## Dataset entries
▼▼▼
(** Two computations that differ only in how they go on return the same,
    when the continuations return the same wherever the first part
    arrives. *)
Lemma bind_result_ext {A B} (m : M A) (f g : A -> M B) s :
  (forall a s', m s = (Normal a, s') -> result (f a s') = result (g a s')) ->
  result ((m ≫= f) s) = result ((m ≫= g) s).
Proof.
  intros H. destruct (m s) as [[a|e] s'] eqn:E.
  - rewrite !(bind_normal _ _ _ _ _ E). now apply H.
  - now rewrite !(bind_throw _ _ _ _ _ E).
Qed.

Lemma negated_rejects (m : M bool) s :
  result ((ok ← m; mret (negb ok)) s) = Normal false ->
  result (m s) = Normal true.
Proof.
  destruct (m s) as [[[|]|e] s'] eqn:E.
  - reflexivity.
  - rewrite (bind_normal _ _ _ _ _ E). discriminate.
  - rewrite (bind_throw _ _ _ _ _ E). discriminate.
Qed.

Lemma elem_of_flattened {A} (x : A) (tss : list (list A)) acc :
  x ∈ reduce (fun flat ts => flat ++ ts) acc tss ->
  x ∈ acc \/ exists ts, ts ∈ tss /\ x ∈ ts.
Proof.
  unfold reduce. revert acc.
  induction tss as [|ts tss IH]; intros acc H; cbn [fold_left] in H.
  - now left.
  - apply IH in H as [H|(ts' & Hts' & Hx)].
    + apply elem_of_app in H as [H|H]; [now left|].
      right. exists ts. split; [apply list_elem_of_here | exact H].
    + right. exists ts'. split; [now apply list_elem_of_further | exact Hx].
Qed.

(** When every element of an array is a block object with a property,
    the array resolves to objects that all have it. *)
Lemma blk_objects_of_all s bs (P : Block -> Prop) :
  (forall r, r ∈ bs -> exists o, blks s !! r = Some o /\ P o) ->
  exists objs, blk_objects s bs = Some objs /\ forall o, o ∈ objs -> P o.
Proof.
  induction bs as [|r bs IH]; intros H.
  - exists []. split; [reflexivity|]. intros o Ho. inversion Ho.
  - destruct (H r (list_elem_of_here _ _)) as (o & Ho & HP).
    destruct IH as (os & Hos & HPs).
    { intros r' Hr'. apply H. now apply list_elem_of_further. }
    exists (o :: os). split.
    + apply blk_objects_cons. eauto.
    + intros o' Ho'. apply elem_of_cons in Ho' as [->|Ho']; auto.
Qed.

(** Past the per-block gate, the pass over the flattened transactions
    accepts. *)
Lemma flattened_check_accepts blocks s :
  (forall r, r ∈ blocks -> result (isValidBlock r s) = Normal true) ->
  result ((tss ← Array_map (fun b => blk_get transactions (Some b)) blocks;
           every isValidTransaction
                 (reduce (fun flat transactions => flat ++ transactions)
                         [] tss)) s)
  = Normal true.
Proof.
  intros Hall.
  destruct (blk_objects_of_all s blocks
              (fun o => forall t, t ∈ transactions o ->
                 result (isValidTransaction t s) = Normal true))
    as (objs & Hobjs & Hvalid).
  { intros r Hr. apply isValidBlock_accepts. now apply Hall. }
  rewrite (bind_normal _ _ _ _ _ (map_blk_get_objs transactions _ _ _ Hobjs)).
  apply every_accepts; [apply observer_isValidTransaction|].
  intros t Ht. apply elem_of_flattened in Ht as [Ht|(ts & Hts & Ht)].
  - inversion Ht.
  - apply list_elem_of_fmap in Hts as (o & -> & Ho). now apply (Hvalid o).
Qed.

(** ** [breakChain] *)

Lemma breakChain_writes blockchain s r1 b1 l ls t :
  blocks blockchain !! 1%nat = Some r1 ->
  blks s !! r1 = Some b1 ->
  transactions b1 = l :: ls ->
  txs s !! l = Some t ->
  breakChain blockchain s
  = (Normal tt, with_txs s (<[l := with_amount t 999999999]> (txs s))).
Proof.
  intros Hr1 Hb1 Hts Ht. unfold breakChain. rewrite Hr1.
  rewrite (bind_normal _ _ _ _ _ (blk_get_obj transactions _ _ _ Hb1)).
  rewrite Hts. cbn. now rewrite Ht.
Qed.
(** The order is total: of two different instants one is the earlier. *)
Lemma datetime_lt_total (a b : datetime) :
  datetime_lt a b = true \/ a = b \/ datetime_lt b a = true.
Proof.
  destruct (datetime_cmp a b) eqn:E.
  - right; left. now apply datetime_cmp_eq.
  - left. now apply datetime_lt_spec.
  - right; right. apply datetime_lt_spec.
    unfold datetime_cmp in *. rewrite lex_cmp_antisym, E. reflexivity.
Qed.

(** [b <= c] (that is, not [b > c]) after [a < b] gives [a < c]. *)
Lemma datetime_lt_le_trans (a b c : datetime) :
  datetime_lt a b = true -> datetime_gt b c = false -> datetime_lt a c = true.
Proof.
  rewrite datetime_gt_lt. intros Hab Hcb.
  destruct (datetime_lt_total b c) as [H|[->|H]]; [|assumption|congruence].
  eapply datetime_lt_trans; eassumption.
Qed.

Lemma datetime_le_lt_trans (a b c : datetime) :
  datetime_gt a b = false -> datetime_lt b c = true -> datetime_lt a c = true.
Proof.
  rewrite datetime_gt_lt. intros Hba Hbc.
  destruct (datetime_lt_total a b) as [H|[->|H]]; [|assumption|congruence].
  eapply datetime_lt_trans; eassumption.
Qed.

Lemma datetime_lt_not_gt (a b : datetime) :
  datetime_lt a b = true -> datetime_gt a b = false.
Proof.
  rewrite datetime_gt_lt. intros H.
  destruct (datetime_lt b a) eqn:E; [|reflexivity].
  pose proof (datetime_lt_trans _ _ _ H E) as F.
  rewrite datetime_lt_irrefl in F. discriminate.
Qed.

End DatetimeOrder.


(** ** [toordinal] counts days *)

Section Ordinals.

Lemma days_before_year_succ (y : Z) :
  Calendar.days_before_year (y + 1)
  = Calendar.days_before_year y + (if Calendar.is_leap y then 366 else 365).
Proof.
  unfold Calendar.days_before_year, Calendar.is_leap.
  replace (y + 1 - 1) with y by lia.
  destruct (y mod 4 =? 0) eqn:E4; destruct (y mod 100 =? 0) eqn:E100;
    destruct (y mod 400 =? 0) eqn:E400; simpl;
    rewrite ?Z.eqb_eq, ?Z.eqb_neq in *;
    Z.div_mod_to_equations; lia.
Qed.

(** The ordinal of the day after a date is one more than its own, across
    the ends of months and years. *)
Lemma toordinal_next_day (d : date) :
  Calendar.valid_date (dyear d) (dmonth d) (dday d) = true ->
  Calendar.toordinal (next_day d) = Calendar.toordinal d + 1.
Proof.
  destruct d as [y m dd]. unfold Calendar.valid_date, next_day. simpl.
  rewrite !andb_true_iff, !Z.leb_le. intros [[[[[Hy _] Hm1] Hm12] Hd1] Hd].
  destruct (dd <? Calendar.days_in_month y m) eqn:Hlt.
  - unfold Calendar.toordinal. simpl. lia.
  - apply Z.ltb_ge in Hlt. assert (dd = Calendar.days_in_month y m) as -> by lia.
    destruct (m <? 12) eqn:Hm.
    + apply Z.ltb_lt in Hm. unfold Calendar.toordinal. simpl.
      assert (m = 1 \/ m = 2 \/ m = 3 \/ m = 4 \/ m = 5 \/ m = 6 \/ m = 7
              \/ m = 8 \/ m = 9 \/ m = 10 \/ m = 11) as Hcases by lia.
      unfold Calendar.days_before_month, Calendar.days_in_month.
      destruct (Calendar.is_leap y);
        repeat (destruct Hcases as [->|Hcases]; [simpl; lia|]);
        subst; simpl; lia.
    + apply Z.ltb_ge in Hm. assert (m = 12) as -> by lia.
      unfold Calendar.toordinal. simpl. rewrite days_before_year_succ.
      unfold Calendar.days_before_month, Calendar.days_in_month. simpl.
      destruct (Calendar.is_leap y); lia.
Qed.

(** The difference of two timestamps at midnight is a whole number of
    days: the one [days_between] gives. *)
Lemma days_between_midnights (a b : date) :
  IZR (days_between a b) = (instant (midnight a) - instant (midnight b))%R.
Proof. unfold days_between. simpl. apply minus_IZR. Qed.

End Ordinals.

(** ** The loop of [process_files] *)

Section Selector.

Lemma bind_inr {A B : Type} (m : result A) (f : A -> result B) (b : B) :
  bind m f = inr b -> exists a, m = inr a /\ f a = inr b.
Proof. destruct m as [e|a]; simpl; [discriminate|eauto]. Qed.

Lemma process_loop_app (l1 l2 : list string) (st : selection) :
  process_loop (l1 ++ l2) st = bind (process_loop l1 st) (process_loop l2).
Proof.
  revert st; induction l1 as [|f l1 IH]; intros st; simpl; [reflexivity|].
  destruct (process_file st f); simpl; auto.
Qed.

(** The two ways one turn of the loop can go without raising. *)
Lemma process_file_inr (st st' : selection) (f : string) :
  process_file st f = inr st' ->
  (Str.endswith f ".xml" = false /\ st' = st)
  \/ (Str.endswith f ".xml" = true /\ exists u t,
        extract_info_from_filename f = inr (u, t)
        /\ usernames st' = usernames st ∪ {[u]}
        /\ ((datetime_gt t (latest_export_time st) = true
             /\ latest_file st' = Some f /\ latest_export_time st' = t)
            \/ (datetime_gt t (latest_export_time st) = false
                /\ latest_file st' = latest_file st
                /\ latest_export_time st' = latest_export_time st))).
Proof.
  unfold process_file. destruct (Str.endswith f ".xml").
  - intros H. right. split; [reflexivity|].
    apply bind_inr in H as ([u t] & He & H). exists u, t. simpl in H.
    split; [assumption|].
    destruct (datetime_gt t (latest_export_time st)) eqn:G;
      injection H as <-; simpl; auto.
  - intros H. injection H as <-. auto.
Qed.

Lemma candidate_app (l1 l2 : list string) (g u : string) (t : datetime) :
  candidate (l1 ++ l2) g u t <-> candidate l1 g u t \/ candidate l2 g u t.
Proof. unfold candidate. rewrite in_app_iff. tauto. Qed.

Lemma candidate_single (f g u : string) (t : datetime) :
  candidate [f] g u t <->
  g = f /\ Str.endswith f ".xml" = true /\ extract_info_from_filename f = inr (u, t).
Proof.
  unfold candidate. simpl. split.
  - intros ([<-|[]] & ? & ?); auto.
  - intros (-> & ? & ?); auto.
Qed.

Lemma epoch_le_latest (l : list string) (st : selection) :
  selection_inv l st -> datetime_gt epoch (latest_export_time st) = false.
Proof.
  intros [_ _ H]. destruct (latest_file st).
  - destruct H as [H _]. now apply datetime_lt_not_gt.
  - rewrite H, datetime_gt_lt. apply datetime_lt_irrefl.
Qed.

Lemma selection_inv_init : selection_inv [] selection_init.
Proof.
  split; simpl.
  - intros g u t ([] & _).
  - intros u. split; [set_solver|]. intros (g & t & [] & _).
  - reflexivity.
Qed.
▲▲▲
## ASSIGNMENT
All of the lines above that carry the string "exists" need to be found and copied.

## REPLY TO THE EXERCISE
  x ∈ acc \/ exists ts, ts ∈ tss /\ x ∈ ts.
      right. exists ts. split; [apply list_elem_of_here | exact H].
    + right. exists ts'. split; [now apply list_elem_of_further | exact Hx].
  (forall r, r ∈ bs -> exists o, blks s !! r = Some o /\ P o) ->
  exists objs, blk_objects s bs = Some objs /\ forall o, o ∈ objs -> P o.
  - exists []. split; [reflexivity|]. intros o Ho. inversion Ho.
    exists (o :: os). split.
  bind m f = inr b -> exists a, m = inr a /\ f a = inr b.
  \/ (Str.endswith f ".xml" = true /\ exists u t,
    apply bind_inr in H as ([u t] & He & H). exists u, t. simpl in H.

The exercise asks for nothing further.